DIRECTIONS: In exact form, set down only those lines of the material that run from its first line to the line with "file_objects (inspect_gds gds_file", inclusive.

MATERIAL TO PROCESS:
____
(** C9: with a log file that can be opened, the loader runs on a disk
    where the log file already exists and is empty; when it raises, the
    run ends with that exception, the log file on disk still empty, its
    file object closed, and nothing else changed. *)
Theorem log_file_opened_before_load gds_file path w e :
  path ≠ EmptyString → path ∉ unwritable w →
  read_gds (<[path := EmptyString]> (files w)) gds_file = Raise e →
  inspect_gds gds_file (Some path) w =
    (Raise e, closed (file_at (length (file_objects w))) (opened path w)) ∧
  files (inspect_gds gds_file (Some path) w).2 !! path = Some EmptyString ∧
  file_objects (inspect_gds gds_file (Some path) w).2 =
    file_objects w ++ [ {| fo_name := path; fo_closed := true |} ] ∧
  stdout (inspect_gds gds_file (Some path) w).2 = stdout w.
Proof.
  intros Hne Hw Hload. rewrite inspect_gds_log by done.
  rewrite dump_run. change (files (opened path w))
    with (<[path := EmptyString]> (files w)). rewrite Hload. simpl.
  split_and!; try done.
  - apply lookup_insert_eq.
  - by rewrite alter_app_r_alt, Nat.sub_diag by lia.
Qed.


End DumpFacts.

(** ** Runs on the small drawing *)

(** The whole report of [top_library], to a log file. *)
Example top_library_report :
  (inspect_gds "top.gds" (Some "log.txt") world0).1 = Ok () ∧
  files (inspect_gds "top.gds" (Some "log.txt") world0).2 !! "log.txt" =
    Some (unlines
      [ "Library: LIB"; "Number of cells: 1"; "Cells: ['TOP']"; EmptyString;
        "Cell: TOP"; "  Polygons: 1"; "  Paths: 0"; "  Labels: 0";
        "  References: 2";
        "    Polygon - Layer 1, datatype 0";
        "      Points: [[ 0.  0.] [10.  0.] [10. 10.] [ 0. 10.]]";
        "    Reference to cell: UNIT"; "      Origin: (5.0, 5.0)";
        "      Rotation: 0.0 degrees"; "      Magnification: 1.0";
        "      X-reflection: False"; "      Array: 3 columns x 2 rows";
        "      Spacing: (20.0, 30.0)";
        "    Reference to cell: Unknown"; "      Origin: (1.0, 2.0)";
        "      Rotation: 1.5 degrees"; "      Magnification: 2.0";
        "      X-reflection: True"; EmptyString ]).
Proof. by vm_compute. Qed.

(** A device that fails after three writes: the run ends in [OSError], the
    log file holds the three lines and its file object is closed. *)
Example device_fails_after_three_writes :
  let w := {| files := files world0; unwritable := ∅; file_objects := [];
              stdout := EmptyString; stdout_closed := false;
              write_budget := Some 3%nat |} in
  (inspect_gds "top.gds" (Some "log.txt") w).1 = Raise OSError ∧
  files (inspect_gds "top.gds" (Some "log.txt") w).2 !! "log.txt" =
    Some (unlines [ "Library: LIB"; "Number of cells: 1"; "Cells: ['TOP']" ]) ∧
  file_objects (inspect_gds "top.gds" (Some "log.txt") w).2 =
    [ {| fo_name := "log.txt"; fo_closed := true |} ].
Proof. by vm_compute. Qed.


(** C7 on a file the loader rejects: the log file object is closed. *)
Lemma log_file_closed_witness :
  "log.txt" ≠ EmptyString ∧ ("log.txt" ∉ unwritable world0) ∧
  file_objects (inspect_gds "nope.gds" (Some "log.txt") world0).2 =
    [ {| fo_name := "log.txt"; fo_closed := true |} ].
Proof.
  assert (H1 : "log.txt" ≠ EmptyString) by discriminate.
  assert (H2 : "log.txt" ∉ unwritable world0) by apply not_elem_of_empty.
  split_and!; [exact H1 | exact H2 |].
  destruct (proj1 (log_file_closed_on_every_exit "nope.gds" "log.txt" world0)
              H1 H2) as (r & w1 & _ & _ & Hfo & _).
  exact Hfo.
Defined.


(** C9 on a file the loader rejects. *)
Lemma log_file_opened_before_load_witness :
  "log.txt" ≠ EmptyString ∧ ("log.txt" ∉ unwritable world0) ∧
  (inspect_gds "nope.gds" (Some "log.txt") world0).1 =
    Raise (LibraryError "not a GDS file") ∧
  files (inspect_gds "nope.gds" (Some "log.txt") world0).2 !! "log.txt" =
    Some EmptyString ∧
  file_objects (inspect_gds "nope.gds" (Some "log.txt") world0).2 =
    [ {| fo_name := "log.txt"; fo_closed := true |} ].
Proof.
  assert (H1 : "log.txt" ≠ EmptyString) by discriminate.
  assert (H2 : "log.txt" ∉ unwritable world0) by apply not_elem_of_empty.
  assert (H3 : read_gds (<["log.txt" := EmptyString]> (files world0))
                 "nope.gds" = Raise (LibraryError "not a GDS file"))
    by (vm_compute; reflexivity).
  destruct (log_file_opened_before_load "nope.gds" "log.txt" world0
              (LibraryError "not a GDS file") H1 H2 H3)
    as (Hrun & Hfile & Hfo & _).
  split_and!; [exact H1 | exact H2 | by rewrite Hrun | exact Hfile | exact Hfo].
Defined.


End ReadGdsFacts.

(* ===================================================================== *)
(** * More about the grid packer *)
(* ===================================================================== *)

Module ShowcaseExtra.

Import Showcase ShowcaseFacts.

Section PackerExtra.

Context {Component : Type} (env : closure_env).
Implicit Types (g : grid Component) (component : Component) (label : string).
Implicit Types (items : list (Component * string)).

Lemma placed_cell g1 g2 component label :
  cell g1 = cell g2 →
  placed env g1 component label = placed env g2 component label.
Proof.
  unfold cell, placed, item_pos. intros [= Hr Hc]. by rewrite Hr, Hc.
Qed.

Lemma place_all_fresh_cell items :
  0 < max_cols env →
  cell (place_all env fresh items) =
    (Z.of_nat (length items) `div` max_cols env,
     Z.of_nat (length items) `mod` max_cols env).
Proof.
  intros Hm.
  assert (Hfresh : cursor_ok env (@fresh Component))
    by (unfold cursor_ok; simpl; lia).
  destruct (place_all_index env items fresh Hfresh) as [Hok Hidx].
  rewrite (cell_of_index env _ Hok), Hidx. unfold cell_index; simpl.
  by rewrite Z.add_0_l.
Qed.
____
TASK OUTPUT:
(** C9: with a log file that can be opened, the loader runs on a disk
    where the log file already exists and is empty; when it raises, the
    run ends with that exception, the log file on disk still empty, its
    file object closed, and nothing else changed. *)
Theorem log_file_opened_before_load gds_file path w e :
  path ≠ EmptyString → path ∉ unwritable w →
  read_gds (<[path := EmptyString]> (files w)) gds_file = Raise e →
  inspect_gds gds_file (Some path) w =
    (Raise e, closed (file_at (length (file_objects w))) (opened path w)) ∧
  files (inspect_gds gds_file (Some path) w).2 !! path = Some EmptyString ∧
  file_objects (inspect_gds gds_file (Some path) w).2 =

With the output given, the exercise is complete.